_TASK TO CARRY OUT_.
The lines to copy from the data below are those that hold the string "Hres".

[Stored data entries]
(** The requests of a run.  Up to the append to the sheet they write no
    row, post nothing and mark nothing; when the append returns, the
    batches are posted and then the messages marked. *)
Lemma run_shape nr cfg w svc h :
  exists out calls,
    run nr cfg w svc h = (out, h ++ calls)
    /\ (forall e, out = Abort e -> e = ServiceError)
    /\ ((Forall (fun c => quiet c = true) calls
         /\ forall res, out = Done res ->
              redirects_sent_to_n8n res = 0 /\ redirects_found res = 0)
        \/ exists before all,
             all <> [] /\ Forall (fun c => quiet c = true) before
             /\ (exists c1 result,
                   before
                   = c1 ++ [conversations_history
                              (Config.SLACK_CHANNEL_ID cfg) 100]
                   /\ conversations_history_result w (h ++ before)
                      = Returns result
                   /\ parsed_from nr cfg
                        (filter (awaits_processing cfg) (get result [])) all)
             /\ ((calls = before ++ [append_of cfg all]
                  /\ values_append_result w
                       (h ++ before ++ [append_of cfg all]) <> Returns tt
                  /\ forall res, out = Done res ->
                       redirects_sent_to_n8n res = 0 /\ errors res <> [])
                 \/ (values_append_result w
                       (h ++ before ++ [append_of cfg all]) = Returns tt
                     /\ exists starts k,
                          range 0 (length all) Config.MAX_REDIRECTS_PER_BATCH
                          = Ok starts
                          /\ calls
                             = before ++ append_of cfg all
                               :: map (post_of cfg)
                                    (batches all starts
                                       Config.MAX_REDIRECTS_PER_BATCH)
                               ++ map (mark_of cfg)
                                    (firstn k (distinct (map message_ts all)))
                          /\ forall res, out = Done res ->
                               k = length (distinct (map message_ts all))
                               /\ redirects_found res = length all
                               /\ redirects_sent_to_n8n res <= length all
                               /\ (errors res = [] ->
                                   redirects_sent_to_n8n res = length all)))).
Proof.
  unfold run. cbv zeta.
  destruct (Config.validate cfg) as [|x missing] eqn:Hv; cbn [nonempty].
  2:{ exists (Done (add_error
                     {| messages_processed := 0; redirects_found := 0;
                        redirects_sent_to_n8n := 0; errors := [] |}
                     (py "Missing configuration: "
                      ++ join (py ", ") (x :: missing)))), [].
      rewrite app_nil_r. split; [reflexivity|]. split; [discriminate|].
      left. split; [constructor|].
      intros res E. inversion E; subst. now split. }
  pose proof (validate_nil _ Hv) as Hurl.
  unfold io_bind at 1.
  destruct (ensure_sheet_exists_trace cfg w svc (py "Redirects") h)
    as (o1 & c1 & He & Hq1 & Hsvc & Hab1).
  rewrite He.
  destruct o1 as [[|]|e].
  2:{ exists (Done (add_error
                     {| messages_processed := 0; redirects_found := 0;
                        redirects_sent_to_n8n := 0; errors := [] |}
                     (py "Failed to ensure sheet exists"))), c1.
      cbn [negb]. split; [reflexivity|]. split; [discriminate|].
      left. split; [exact Hq1|].
      intros res E. inversion E; subst. now split. }
  2:{ exists (Abort e), c1. split; [reflexivity|].
      split; [intros e0 E; inversion E; subst; now apply Hab1|].
      left. split; [exact Hq1|]. discriminate. }
  cbn [negb]. rewrite (Hsvc eq_refl) in *. clear Hsvc Hab1.
  unfold io_bind at 1.
  destruct (get_unprocessed_messages_trace cfg w (h ++ c1))
    as (o2 & Hg & Hab2 & Hmsgs).
  rewrite Hg. set (hist := conversations_history _ _) in *.
  assert (Hq2 : Forall (fun c => quiet c = true) (c1 ++ [hist])).
  { apply Forall_app. split; [exact Hq1|]. now constructor. }
  destruct o2 as [messages|e].
  2:{ exists (Abort e), (c1 ++ [hist]). rewrite app_assoc.
      split; [reflexivity|].
      split; [intros e0 E; inversion E; subst; now apply Hab2|].
      left. split; [exact Hq2 | discriminate]. }
  clear Hab2.
  destruct (Hmsgs _ eq_refl) as [-> | (result & Hres & Hfil)].
  { eexists _, (c1 ++ [hist]). rewrite app_assoc.
    split; [reflexivity|]. split; [discriminate|].
    left. split; [exact Hq2|].
    intros res E. inversion E; subst. now split. }
  clear Hmsgs.
  destruct (nonempty messages) eqn:Hm; cbn [negb].
  2:{ eexists _, (c1 ++ [hist]). rewrite app_assoc.
      split; [reflexivity|]. split; [discriminate|].
      left. split; [exact Hq2|].
      intros res E. inversion E; subst. now split. }
  unfold io_bind at 1. unfold lift at 1.
  destruct (parse_loop_keys nr cfg messages [] [])
    as (rss & d & Hp & Hpf & Hk); [reflexivity|].
  cbn [app] in Hp, Hk. remember (concat rss) as all eqn:Eall.
  assert (Hfetch : exists c1' result',
            c1 ++ [hist] = c1' ++ [hist]
            /\ conversations_history_result w (h ++ c1 ++ [hist])
               = Returns result'
            /\ parsed_from nr cfg
                 (filter (awaits_processing cfg) (get result' [])) all).
  { exists c1, result. split; [reflexivity|].
    split; [rewrite app_assoc; exact Hres|].
    exists rss. rewrite <- Hfil. now split. }
  clear Eall Hpf.
  rewrite Hp. cbn [fst snd].
  destruct (nonempty all) eqn:Hall; cbn [negb].
  2:{ eexists _, (c1 ++ [hist]). rewrite app_assoc.
      split; [reflexivity|]. split; [discriminate|].
      left. split; [exact Hq2|].
      apply nonempty_false in Hall. subst all.
      intros res E. inversion E; subst. now split. }
  apply nonempty_true in Hall.
  unfold io_bind at 1.
  rewrite (write_redirects_trace cfg w (py "Redirects") ((h ++ c1) ++ [hist])
             Hall).
  fold (append_of cfg all).
  assert (Hh : (h ++ c1) ++ [hist] = h ++ (c1 ++ [hist]))
    by now rewrite app_assoc.
  rewrite !Hh.
  assert (Hh' : (h ++ (c1 ++ [hist])) ++ [append_of cfg all]
                = h ++ (c1 ++ [hist]) ++ [append_of cfg all])
    by now rewrite <- !app_assoc.
  rewrite !Hh'.
  destruct (values_append_result w
              (h ++ (c1 ++ [hist]) ++ [append_of cfg all]))
    as [[]|[]|] eqn:Hw.
  - (* the append returned *)
    cbn [negb]. unfold io_bind at 1. unfold lift at 1.
    rewrite (@range_ok 0 (length all) _ batch_size_positive).
    set (starts := range_from _ _ _ _).
    unfold io_bind at 1.
    assert (Hb : Forall (fun b : list RedirectRequest => b <> [])
                   (batches all starts Config.MAX_REDIRECTS_PER_BATCH)).
    { unfold batches. apply Forall_map.
      eapply Forall_impl; [|apply range_from_bound].
      intros i Hi. cbv beta.
      pose proof (@slice_length _ all i _ Hi batch_size_positive) as Hl.
      intros E. rewrite E in Hl. simpl in Hl. lia. }
    match goal with
    | |- context [send_loop cfg w starts all ?size ?res ?h0] =>
        destruct (@send_loop_trace cfg w Hurl all size starts res h0 Hb)
          as (res1 & errs & Hs & _ & Hf & Hle & Her & Hfull)
    end.
    rewrite Hs.
    match goal with
    | |- context [mark_loop cfg w ?ts res1 ?h0] =>
        destruct (mark_loop_trace cfg w ts res1 h0)
          as (out & k & Hmk & Hab & Hd)
    end.
    rewrite Hmk, Hk.
    exists out, ((c1 ++ [hist]) ++ append_of cfg all
                 :: map (post_of cfg)
                      (batches all starts Config.MAX_REDIRECTS_PER_BATCH)
                 ++ map (mark_of cfg)
                      (firstn k (distinct (map message_ts all)))).
    split; [f_equal; rewrite <- !app_assoc; reflexivity|].
    split; [exact Hab|].
    right. exists (c1 ++ [hist]), all. split_all; auto. right.
    split; [rewrite <- app_assoc in Hw; rewrite <- app_assoc; exact Hw|].
    exists starts, k.
    split; [now apply range_ok, batch_size_positive|].
    split; [reflexivity|].
    intros res E. destruct (Hd _ E) as (Hk1 & Hf1 & Hs1 & errs' & He').
    pose proof (@range_from_batches _ all _ batch_size_positive
                  (length all - 0) 0 (Nat.le_refl _)) as Hc.
    fold starts in Hc. rewrite Hc in Hle, Hfull.
    cbn [set_counts redirects_found redirects_sent_to_n8n errors skipn app]
      in *.
    rewrite Hk in Hk1. split; [exact Hk1|].
    split; [congruence|]. split; [lia|].
    intros Ee. rewrite Her, Ee in He'.
    assert (errs = []) as E0
      by (destruct errs; [reflexivity | discriminate He']).
    rewrite Hs1. now apply Hfull.
  - (* HttpError *)
    cbn [negb]. eexists _, ((c1 ++ [hist]) ++ [append_of cfg all]).
    split; [reflexivity|]. split; [discriminate|].
    right. exists (c1 ++ [hist]), all.
    split_all; auto. left. split_all; auto.
    + rewrite <- app_assoc in Hw. rewrite <- app_assoc, Hw. discriminate.
    + intros res E. inversion E; subst. split; [reflexivity | discriminate].
  - eexists _, ((c1 ++ [hist]) ++ [append_of cfg all]).
    split; [reflexivity|]. split; [only_service_error|].
    right. exists (c1 ++ [hist]), all.
    split_all; auto. left. split_all; auto.
    + rewrite <- app_assoc in Hw. rewrite <- app_assoc, Hw. discriminate.
Qed.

_ANSWER SECTION_.
  destruct (Hmsgs _ eq_refl) as [-> | (result & Hres & Hfil)].
    split; [rewrite app_assoc; exact Hres|].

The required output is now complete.